§ Saved data entries:
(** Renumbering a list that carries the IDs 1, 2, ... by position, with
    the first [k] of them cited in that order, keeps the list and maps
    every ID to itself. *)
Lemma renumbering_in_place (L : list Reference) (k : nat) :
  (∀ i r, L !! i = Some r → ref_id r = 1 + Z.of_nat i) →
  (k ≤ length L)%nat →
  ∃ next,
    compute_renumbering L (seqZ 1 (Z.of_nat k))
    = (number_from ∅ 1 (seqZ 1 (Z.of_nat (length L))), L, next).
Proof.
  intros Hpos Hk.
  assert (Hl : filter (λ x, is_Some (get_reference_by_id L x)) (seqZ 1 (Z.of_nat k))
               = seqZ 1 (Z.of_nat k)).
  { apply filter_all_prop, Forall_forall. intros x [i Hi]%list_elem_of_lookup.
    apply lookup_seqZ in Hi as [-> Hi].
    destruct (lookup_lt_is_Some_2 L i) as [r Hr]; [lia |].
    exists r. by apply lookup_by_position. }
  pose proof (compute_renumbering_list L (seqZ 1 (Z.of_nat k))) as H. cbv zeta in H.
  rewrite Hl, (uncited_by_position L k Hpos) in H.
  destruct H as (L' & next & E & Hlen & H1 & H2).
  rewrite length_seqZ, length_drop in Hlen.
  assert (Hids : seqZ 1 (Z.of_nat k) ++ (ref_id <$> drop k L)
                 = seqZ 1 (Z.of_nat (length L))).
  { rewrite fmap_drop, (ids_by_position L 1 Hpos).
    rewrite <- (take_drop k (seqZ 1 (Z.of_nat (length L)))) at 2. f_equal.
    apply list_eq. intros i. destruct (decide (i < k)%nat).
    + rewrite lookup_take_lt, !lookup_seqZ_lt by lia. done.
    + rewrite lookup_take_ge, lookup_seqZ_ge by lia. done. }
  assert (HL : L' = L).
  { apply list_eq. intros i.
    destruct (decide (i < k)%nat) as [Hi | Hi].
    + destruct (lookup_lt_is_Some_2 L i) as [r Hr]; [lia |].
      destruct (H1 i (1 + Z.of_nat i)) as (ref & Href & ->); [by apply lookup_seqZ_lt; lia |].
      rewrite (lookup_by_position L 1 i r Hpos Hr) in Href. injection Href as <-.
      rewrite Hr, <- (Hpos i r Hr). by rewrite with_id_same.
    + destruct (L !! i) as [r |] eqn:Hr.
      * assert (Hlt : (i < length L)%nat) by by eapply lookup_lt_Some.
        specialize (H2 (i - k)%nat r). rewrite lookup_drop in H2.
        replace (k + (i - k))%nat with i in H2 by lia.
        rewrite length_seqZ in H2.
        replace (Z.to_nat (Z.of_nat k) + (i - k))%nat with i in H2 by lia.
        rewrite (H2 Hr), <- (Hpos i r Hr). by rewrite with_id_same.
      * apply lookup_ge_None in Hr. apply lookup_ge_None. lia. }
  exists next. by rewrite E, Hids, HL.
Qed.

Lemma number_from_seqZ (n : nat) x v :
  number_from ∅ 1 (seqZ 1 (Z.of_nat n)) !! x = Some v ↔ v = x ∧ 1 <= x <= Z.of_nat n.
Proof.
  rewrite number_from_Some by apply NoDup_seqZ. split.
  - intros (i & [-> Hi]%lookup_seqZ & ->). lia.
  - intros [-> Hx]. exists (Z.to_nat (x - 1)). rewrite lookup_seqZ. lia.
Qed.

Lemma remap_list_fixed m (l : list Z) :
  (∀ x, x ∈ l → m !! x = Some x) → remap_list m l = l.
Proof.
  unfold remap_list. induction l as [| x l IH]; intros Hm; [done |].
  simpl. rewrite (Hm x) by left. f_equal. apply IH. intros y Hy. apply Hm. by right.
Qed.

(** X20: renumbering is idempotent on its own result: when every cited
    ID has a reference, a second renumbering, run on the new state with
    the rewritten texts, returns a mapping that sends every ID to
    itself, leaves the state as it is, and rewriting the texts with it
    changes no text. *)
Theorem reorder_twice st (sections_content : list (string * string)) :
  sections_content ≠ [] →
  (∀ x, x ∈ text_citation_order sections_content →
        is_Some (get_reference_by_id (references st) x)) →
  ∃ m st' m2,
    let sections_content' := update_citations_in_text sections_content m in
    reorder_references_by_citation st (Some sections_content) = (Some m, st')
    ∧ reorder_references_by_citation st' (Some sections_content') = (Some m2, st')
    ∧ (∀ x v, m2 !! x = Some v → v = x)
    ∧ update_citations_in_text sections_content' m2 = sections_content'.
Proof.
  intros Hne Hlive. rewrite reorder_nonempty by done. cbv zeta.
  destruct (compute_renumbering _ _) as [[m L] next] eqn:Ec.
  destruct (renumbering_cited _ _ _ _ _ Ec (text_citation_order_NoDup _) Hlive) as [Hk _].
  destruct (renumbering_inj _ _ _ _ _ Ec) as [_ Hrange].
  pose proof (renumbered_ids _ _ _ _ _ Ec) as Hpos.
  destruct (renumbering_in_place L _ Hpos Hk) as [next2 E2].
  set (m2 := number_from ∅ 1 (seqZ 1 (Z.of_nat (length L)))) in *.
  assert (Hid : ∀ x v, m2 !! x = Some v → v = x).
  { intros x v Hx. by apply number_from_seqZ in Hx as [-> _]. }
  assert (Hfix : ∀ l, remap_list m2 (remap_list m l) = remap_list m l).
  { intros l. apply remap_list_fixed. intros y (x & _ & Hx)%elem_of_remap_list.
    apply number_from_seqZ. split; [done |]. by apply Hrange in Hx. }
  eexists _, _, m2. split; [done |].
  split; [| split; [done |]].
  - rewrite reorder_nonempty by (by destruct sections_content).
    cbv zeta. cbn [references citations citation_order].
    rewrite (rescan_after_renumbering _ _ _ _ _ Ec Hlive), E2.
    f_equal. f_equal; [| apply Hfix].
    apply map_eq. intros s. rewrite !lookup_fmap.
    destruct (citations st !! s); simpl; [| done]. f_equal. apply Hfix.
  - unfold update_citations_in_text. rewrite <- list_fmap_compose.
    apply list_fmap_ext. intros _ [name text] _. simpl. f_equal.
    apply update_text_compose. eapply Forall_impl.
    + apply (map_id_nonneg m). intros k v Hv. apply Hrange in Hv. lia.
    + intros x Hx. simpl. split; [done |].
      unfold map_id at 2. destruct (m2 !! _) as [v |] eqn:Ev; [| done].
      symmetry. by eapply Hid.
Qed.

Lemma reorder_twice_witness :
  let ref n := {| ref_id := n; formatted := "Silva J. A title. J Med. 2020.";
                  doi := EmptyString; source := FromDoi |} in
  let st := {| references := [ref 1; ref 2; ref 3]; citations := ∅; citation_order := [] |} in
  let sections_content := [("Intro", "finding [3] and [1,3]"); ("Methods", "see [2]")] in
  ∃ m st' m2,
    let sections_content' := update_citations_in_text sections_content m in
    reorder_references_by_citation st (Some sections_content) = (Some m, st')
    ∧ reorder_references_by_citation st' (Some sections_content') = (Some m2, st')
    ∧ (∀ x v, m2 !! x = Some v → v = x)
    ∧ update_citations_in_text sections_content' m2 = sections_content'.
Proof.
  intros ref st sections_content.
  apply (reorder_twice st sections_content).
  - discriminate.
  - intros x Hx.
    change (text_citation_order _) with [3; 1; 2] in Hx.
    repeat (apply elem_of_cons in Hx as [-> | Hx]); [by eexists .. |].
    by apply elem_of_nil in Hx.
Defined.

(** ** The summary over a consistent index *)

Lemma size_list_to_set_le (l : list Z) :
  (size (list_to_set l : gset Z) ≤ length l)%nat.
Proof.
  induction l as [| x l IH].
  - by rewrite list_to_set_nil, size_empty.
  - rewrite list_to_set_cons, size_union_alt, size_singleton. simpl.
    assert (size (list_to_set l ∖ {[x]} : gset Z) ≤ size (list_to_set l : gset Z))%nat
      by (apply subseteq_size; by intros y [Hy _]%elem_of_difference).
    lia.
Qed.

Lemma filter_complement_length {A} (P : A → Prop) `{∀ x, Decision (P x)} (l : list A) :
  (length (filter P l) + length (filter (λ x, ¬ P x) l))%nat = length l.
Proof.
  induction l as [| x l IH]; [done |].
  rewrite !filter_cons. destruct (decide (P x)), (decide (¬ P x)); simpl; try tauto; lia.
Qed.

§ WHAT YOU HAVE TO DO: Could you return exactly the stretch of the data above that starts at the line with "Lemma renumbering_in_place (L" and ends at the line with "intros Hpos Hk.", both lines included?

§ RESPONSE AREA:
Lemma renumbering_in_place (L : list Reference) (k : nat) :
  (∀ i r, L !! i = Some r → ref_id r = 1 + Z.of_nat i) →
  (k ≤ length L)%nat →
  ∃ next,
    compute_renumbering L (seqZ 1 (Z.of_nat k))
    = (number_from ∅ 1 (seqZ 1 (Z.of_nat (length L))), L, next).
Proof.
  intros Hpos Hk.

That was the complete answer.